Sandra volteó y sonrió al reconocerla.
—¡Pero si eres tú, muchacha! Estoy muy bien, gracias. ¿Y tú? ¡Qué alegría verte!
—¡Qué casualidad encontrarnos! ¿Le toca vacunar al bebé?
—Sí, lo traje para eso. ¿Y tú, qué haces aquí?
Clarisa apretó los labios, algo nerviosa.
—Solo vine para una cita, esperanzada en un tener pronto un bebé —respondía con evasivas. Luego, tratando de cambiar el tema, pidió—: ¿Puedo cargar al bebé? Quiero presentarle a mi esposo.
Sandra asintió y le entregó al pequeño. Juntas se acercaron a Samuel, quien se puso de pie al verlas.
—Mira, amor, ella es mi nueva amiga. Se llama Sandra.

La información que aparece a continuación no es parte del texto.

Definition appendItem (group : itemGroup) (item : RuleItem) (r : abstractDefaultRule) : abstractDefaultRule :=
  let r := r {{ allItems := allItems r ++ [PlainItem item] }} in
  match group with
  | GItems => r {{ items := items r ++ [item] }}
  | GSourceAddress => r {{ sourceAddressItems := sourceAddressItems r ++ [item] }}
  | GSourcePort => r {{ sourcePortItems := sourcePortItems r ++ [item] }}
  | GDestinationAddress => r {{ destinationAddressItems := destinationAddressItems r ++ [item] }}
  | GDestinationIPCIDR => r {{ destinationIPCIDRItems := destinationIPCIDRItems r ++ [item] }}
  | GDestinationPort => r {{ destinationPortItems := destinationPortItems r ++ [item] }}
  end.

Definition runStep (s : step) (r : abstractDefaultRule) : result abstractDefaultRule :=
  match s with
  | On set item group => if set then i ← item; Ok (appendItem group i r) else Ok r
  | Refuse set message => if set then Err (E_New message) else Ok r
  | UseRuleSet set item =>
      if set then i ← item; Ok (r {{ ruleSetItem := Some i; allItems := allItems r ++ [SetItem i] }}) else Ok r
  end.

Fixpoint runSteps (steps : list step) (r : abstractDefaultRule) : result abstractDefaultRule :=
  match steps with
  | [] => Ok r
  | s :: steps' => r ← runStep s r; runSteps steps' r
  end.

Definition given {A} (s : slice A) : bool := nonempty (elems s).

(** [item, err := New...Item(...)] *)
Definition domainItem (domain domainSuffix : slice string) : result RuleItem :=
  i ← NewDomainItem (elems domain) (elems domainSuffix); Ok (ItemDomain i).
Definition domainRegexItem (expressions : slice string) : result RuleItem :=
  i ← NewDomainRegexItem (elems expressions); Ok (ItemDomainRegex i).
Definition ipCIDRItem (isSource : bool) (prefixes : slice string) : result RuleItem :=
  i ← NewIPCIDRItem isSource (elems prefixes); Ok (ItemIPCIDR i).
Definition portRangeItem (isSource : bool) (ranges : slice string) : result RuleItem :=
  i ← NewPortRangeItem isSource (elems ranges); Ok (ItemPortRange i).
Definition processPathRegexItem (expressions : slice string) : result RuleItem :=
  i ← NewProcessPathRegexItem (elems expressions); Ok (ItemProcessPathRegex i).
Definition packageNameRegexItem (expressions : slice string) : result RuleItem :=
  i ← NewPackageNameRegexItem (elems expressions); Ok (ItemPackageNameRegex i).
Definition ipVersionItem (version : Z) : result RuleItem :=
  if (version =? 4) || (version =? 6) then Ok (ItemIPVersion (NewIPVersionItem (version =? 6)))
  else Err (E_New ("invalid ip version: " +:+ F_ToString version)).

Definition geositeRemoved : string :=
  "geosite database is deprecated in sing-box 1.8.0 and removed in sing-box 1.12.0".
Definition geoipRemoved : string :=
  "geoip database is deprecated in sing-box 1.8.0 and removed in sing-box 1.12.0".
Definition matchSourceRemoved : string :=
  "rule_set_ipcidr_match_source is deprecated in sing-box 1.10.0 and removed in sing-box 1.11.0".

(** * Route rules *)

Definition defaultRuleSteps (o : RawDefaultRule) : list step :=
  [ On (given (r_Inbound o)) (Ok (ItemInbound (NewInboundRule (elems (r_Inbound o))))) GItems;
    On (0 <? r_IPVersion o) (ipVersionItem (r_IPVersion o)) GItems;
    On (given (r_Network o)) (Ok (ItemNetwork (NewNetworkItem (elems (r_Network o))))) GItems;
    On (given (r_AuthUser o)) (Ok (ItemAuthUser (NewAuthUserItem (elems (r_AuthUser o))))) GItems;
    On (given (r_Protocol o)) (Ok (ItemProtocol (NewProtocolItem (elems (r_Protocol o))))) GItems;
    On (given (r_Client o)) (Ok (ItemClient (NewClientItem (elems (r_Client o))))) GItems;
    On (given (r_Domain o) || given (r_DomainSuffix o)) (domainItem (r_Domain o) (r_DomainSuffix o))
       GDestinationAddress;
    On (given (r_DomainKeyword o)) (Ok (ItemDomainKeyword (NewDomainKeywordItem (elems (r_DomainKeyword o)))))
       GDestinationAddress;
    On (given (r_DomainRegex o)) (domainRegexItem (r_DomainRegex o)) GDestinationAddress;
    Refuse (given (r_Geosite o)) geositeRemoved;
    Refuse (given (r_SourceGeoIP o)) geoipRemoved;
    Refuse (given (r_GeoIP o)) geoipRemoved;
    On (given (r_SourceIPCIDR o)) (cause "source_ip_cidr" (ipCIDRItem true (r_SourceIPCIDR o))) GSourceAddress;
    On (r_SourceIPIsPrivate o) (Ok (ItemIPIsPrivate (NewIPIsPrivateItem true))) GSourceAddress;
    On (given (r_IPCIDR o)) (cause "ipcidr" (ipCIDRItem false (r_IPCIDR o))) GDestinationIPCIDR;
    On (r_IPIsPrivate o) (Ok (ItemIPIsPrivate (NewIPIsPrivateItem false))) GDestinationIPCIDR;
    On (given (r_SourcePort o)) (Ok (ItemPort (NewPortItem true (elems (r_SourcePort o))))) GSourcePort;
    On (given (r_SourcePortRange o)) (cause "source_port_range" (portRangeItem true (r_SourcePortRange o)))
       GSourcePort;
    On (given (r_Port o)) (Ok (ItemPort (NewPortItem false (elems (r_Port o))))) GDestinationPort;
    On (given (r_PortRange o)) (cause "port_range" (portRangeItem false (r_PortRange o))) GDestinationPort;
    On (given (r_ProcessName o)) (Ok (ItemProcess (NewProcessItem (elems (r_ProcessName o))))) GItems;
    On (given (r_ProcessPath o)) (Ok (ItemProcessPath (NewProcessPathItem (elems (r_ProcessPath o))))) GItems;
    On (given (r_ProcessPathRegex o)) (cause "process_path_regex" (processPathRegexItem (r_ProcessPathRegex o)))
       GItems;
    On (given (r_PackageName o)) (Ok (ItemPackageName (NewPackageNameItem (elems (r_PackageName o))))) GItems;
    On (given (r_PackageNameRegex o)) (cause "package_name_regex" (packageNameRegexItem (r_PackageNameRegex o)))
       GItems;
    On (given (r_User o)) (Ok (ItemUser (NewUserItem (elems (r_User o))))) GItems;
    On (given (r_UserID o)) (Ok (ItemUserId (NewUserIDItem (elems (r_UserID o))))) GItems;
    On (negb (String.eqb (r_ClashMode o) "")) (Ok (ItemClashMode (NewClashModeItem (r_ClashMode o)))) GItems;
    On (given (r_NetworkType o)) (Ok (ItemNetworkType (NewNetworkTypeItem (elems (r_NetworkType o))))) GItems;
    On (r_NetworkIsExpensive o) (Ok ItemNetworkIsExpensive) GItems;
    On (r_NetworkIsConstrained o) (Ok ItemNetworkIsConstrained) GItems;
    On (given (r_WIFISSID o)) (Ok (ItemWIFISSID (NewWIFISSIDItem (elems (r_WIFISSID o))))) GItems;
    On (given (r_WIFIBSSID o)) (Ok (ItemWIFIBSSID (NewWIFIBSSIDItem (elems (r_WIFIBSSID o))))) GItems;
    On (given (r_InterfaceAddress o))
       (Ok (ItemInterfaceAddress (NewInterfaceAddressItem (elems (r_InterfaceAddress o))))) GItems;
    On (given (r_NetworkInterfaceAddress o))
       (Ok (ItemNetworkInterfaceAddress (NewNetworkInterfaceAddressItem (elems (r_NetworkInterfaceAddress o))))) GItems;
    On (given (r_DefaultInterfaceAddress o))
       (Ok (ItemDefaultInterfaceAddress (NewDefaultInterfaceAddressItem (elems (r_DefaultInterfaceAddress o))))) GItems;
    On (given (r_SourceMACAddress o)) (Ok (ItemSourceMACAddress (NewSourceMACAddressItem (elems (r_SourceMACAddress o)))))
       GItems;
    On (given (r_SourceHostname o)) (Ok (ItemSourceHostname (NewSourceHostnameItem (elems (r_SourceHostname o)))))
       GItems;
    On (given (r_PreferredBy o)) (Ok (ItemPreferredBy (NewPreferredByItem (elems (r_PreferredBy o))))) GItems;
    UseRuleSet (given (r_RuleSet o))
       (if r_Deprecated_RulesetIPCIDRMatchSource o then Err (E_New matchSourceRemoved)
        else Ok (NewRuleSetItem (elems (r_RuleSet o)) (r_RuleSetIPCIDRMatchSource o) false)) ].
(* ===== verification/RuleSpec.v ===== *)
(** What rule matching means: the matching engine of [RuleAbstract] refines the
    boolean formula of [docs/configuration/route/rule.md]. *)
From S2P Require Import Prelude MatchState Netip Metadata RuleItem RuleAction RuleAbstract.

(** * States as four flags *)

Definition mask (sa sp da dp : bool) : ruleMatchState :=
  Z.b2z sa + 2 * Z.b2z sp + 4 * Z.b2z da + 8 * Z.b2z dp.

Lemma mask_wf a b c d : wf_state (mask a b c d).
Proof. unfold wf_state, mask. destruct a, b, c, d; simpl; lia. Qed.

Lemma mask_surj st : wf_state st -> exists a b c d, st = mask a b c d.
Proof.
  intros Hst. exists (Z.testbit st 0), (Z.testbit st 1), (Z.testbit st 2), (Z.testbit st 3).
  assert (Hin : In st allStates) by by apply list_elem_of_In, allStates_wf.
  repeat (destruct Hin as [<-|Hin]; [reflexivity|]). destruct Hin.
Qed.

Lemma mask_lor a b c d a' b' c' d' :
  Z.lor (mask a b c d) (mask a' b' c' d') = mask (a || a') (b || b') (c || c') (d || d').
Proof. destruct a, b, c, d, a', b', c', d'; reflexivity. Qed.

Lemma mask_has a b c d :
  has (mask a b c d) ruleMatchSourceAddress = a /\ has (mask a b c d) ruleMatchSourcePort = b /\
  has (mask a b c d) ruleMatchDestinationAddress = c /\ has (mask a b c d) ruleMatchDestinationPort = d.
Proof. destruct a, b, c, d; repeat split. Qed.

#[export] Hint Resolve mask_wf : sb.

(** * The documented formula

    A rule has four groups, in each of which one condition is enough, and
    further conditions which must all hold; a group without conditions is
    satisfied. *)

Record clauses := mkClauses {
  cl_source : list bool;
  cl_sourcePort : list bool;
  cl_destination : list bool;
  cl_destinationPort : list bool;
  cl_other : list bool }.
(** C3: a route rule built from options and started matches a connection exactly
    when the formula over its options holds (negated under [invert]): one of
    the source address conditions, one of the source port, destination address
    and port conditions, for each group that has any, and every other
    condition; a rule without conditions always matches.  With [rule_set], the
    conditions of one branch of an included rule are merged into the formula,
    and one branch has to hold.  In particular the maps items build are
    equivalent to membership in the configured lists, and port ranges are
    inclusive intervals.  The rule-sets hold headless rules, and the metadata is
    that of a connection, outside of a rule-set and of an address filter. *)
Theorem default_rule_options_meaning store o a rule c rule' c' md :
  NewDefaultRule o a = Ok rule -> Rule_Start env rule c = Ok (None, rule', c') ->
  allb (includedRules store (ruleSetsOf o)) noRuleSet = true ->
  ic_IPCIDRMatchSource md = false -> ic_IgnoreDestinationIPCIDRMatch md = false ->
  (Rule_Match svc (RuleSetItem_matchStatesWithBase svc store) rule' md).1
  = if given (r_RuleSet o)
    then xorb (r_Invert o) (anyb (includedAlts svc store (ruleSetsOf o) md) (mergedHolds (documentedClauses o md)))
    else negb (hasConditions o) || xorb (r_Invert o) (clausesHold (documentedClauses o md)).
Proof.
  unfold NewDefaultRule. intros Hn Hs Hg Hm Hi. inv_ok. cbn [Rule_Start] in Hs. apply bind_Ok in Hs as ([[err r'] c1] & Hs & [= -> <- <-]).
  match goal with H : runSteps _ _ = Ok _ |- _ => apply runSteps_Ok in H as [Hok ->] end.
  apply default_Start_Ok in Hs as (Hc & Hv & Ha & Hr).
  rewrite allItems_built, ruleSet_built in Hr by reflexivity. cbn [built ruleSetItem abstractDefaultRuleZero] in Hr.
  change (ruleSetItem (abstractDefaultRuleZero {{ invert := r_Invert o; action := x }})) with (@None RuleSetItem) in Hr.
  rewrite defaultRuleSteps_ruleSet in Hr by done.
  apply (f_equal (fun f => f md)) in Hc. rewrite clausesOf_steps, stepsClauses_documented in Hc by done. rewrite allItems_built, nonempty_allItems in Ha by done.
  cbn [invert built] in Hv. change (invert (abstractDefaultRuleZero {{ invert := r_Invert o; action := x }})) with (r_Invert o) in Hv.
  destruct (given (r_RuleSet o)) eqn:Hset.
  - rewrite (rule_set_matches svc store _ r' (ruleSetsOf o)); [by rewrite Hc, Hv|exact Hr| |done|done].
    rewrite Ha. unfold anyb, defaultRuleSteps. cbn [existsb stepSets]. rewrite Hset. by rewrite !orb_true_r.
  - cbn [Rule_Match fst rule_matchStatesWithBase]. rewrite default_matches; [by rewrite Hc, Hv, Ha|apply rsm_DidMatch|exact Hr|done].
Qed.

End documented.

(** Ports 443 or 1000-2000, TCP, to a domain below example.org, and the rule-set "a". *)
Definition demoOptions : RawDefaultRule :=
  rawDefaultRuleZero {{
    r_Network := Some ["tcp"];
    r_Port := Some [443];
    r_PortRange := Some ["1000:2000"];
    r_DomainSuffix := Some ["example.org"];
    r_RuleSet := Some ["a"] }}.

Definition demoBuilt : @Rule demoLibs :=
  match @NewDefaultRule demoLibs demoActionLibs demoOptions ruleActionZero with
  | Ok r => r | _ => @LogicalRule demoLibs [] "" false None end.

Definition demoStartEnv : StartEnv := mkStartEnv true (fun _ => None) (fun _ => None) (fun tag => String.eqb tag "a").

Definition demoBuiltStarted : @Rule demoLibs * refCounts :=
  match @Rule_Start demoLibs demoStartEnv demoBuilt ∅ with
  | Ok (_, r, c) => (r, c) | _ => (demoBuilt, ∅) end.

Lemma default_rule_options_meaning_witness :
  (@Rule_Match demoLibs demoServices (@RuleSetItem_matchStatesWithBase demoLibs demoServices demoStore) demoBuiltStarted.1 demoMetadata).1 = true /\
  (@Rule_Match demoLibs demoServices (@RuleSetItem_matchStatesWithBase demoLibs demoServices demoStore) demoBuiltStarted.1 demoMetadata).1
  = xorb false (anyb (@includedAlts demoLibs demoServices demoStore (ruleSetsOf demoOptions) demoMetadata)
      (mergedHolds (@documentedClauses demoLibs demoServices demoStartEnv demoOptions demoMetadata))).
Proof.
  split; [vm_compute; reflexivity|].
  apply (@default_rule_options_meaning demoLibs demoServices demoStartEnv demoActionLibs demoStore demoOptions ruleActionZero
    demoBuilt ∅ demoBuiltStarted.1 demoBuiltStarted.2); reflexivity.
Defined.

—Mucho gusto, señor —dijo Sandra.
—El gusto es mío. Mi nombre es Samuel.
Clarisa sonrió, sintiéndose cómoda.
—¡Señora, mi esposa no deja de hablar de usted y de su bebé!— comentó Samuel y Sandra sonrió feliz.
—Mire qué lindo es. ¿Verdad que es hermoso, amor?
Samuel observó al bebé detenidamente. Era un niño precioso, con cabello rubio y unos ojos azules intensos, casi hipnotizantes. Parecía un pequeño ángel. Mientras tanto, Sandra no pudo evitar sentir una leve punzada de envidia. Observó a la pareja, tan unidos, y pensó en cómo Samuel acompañaba a Clarisa a sus citas médicas, algo que su propio esposo nunca había hecho.
—¿Les tomo una foto juntos? —preguntó Sandra, tratando de mantener la conversación ligera.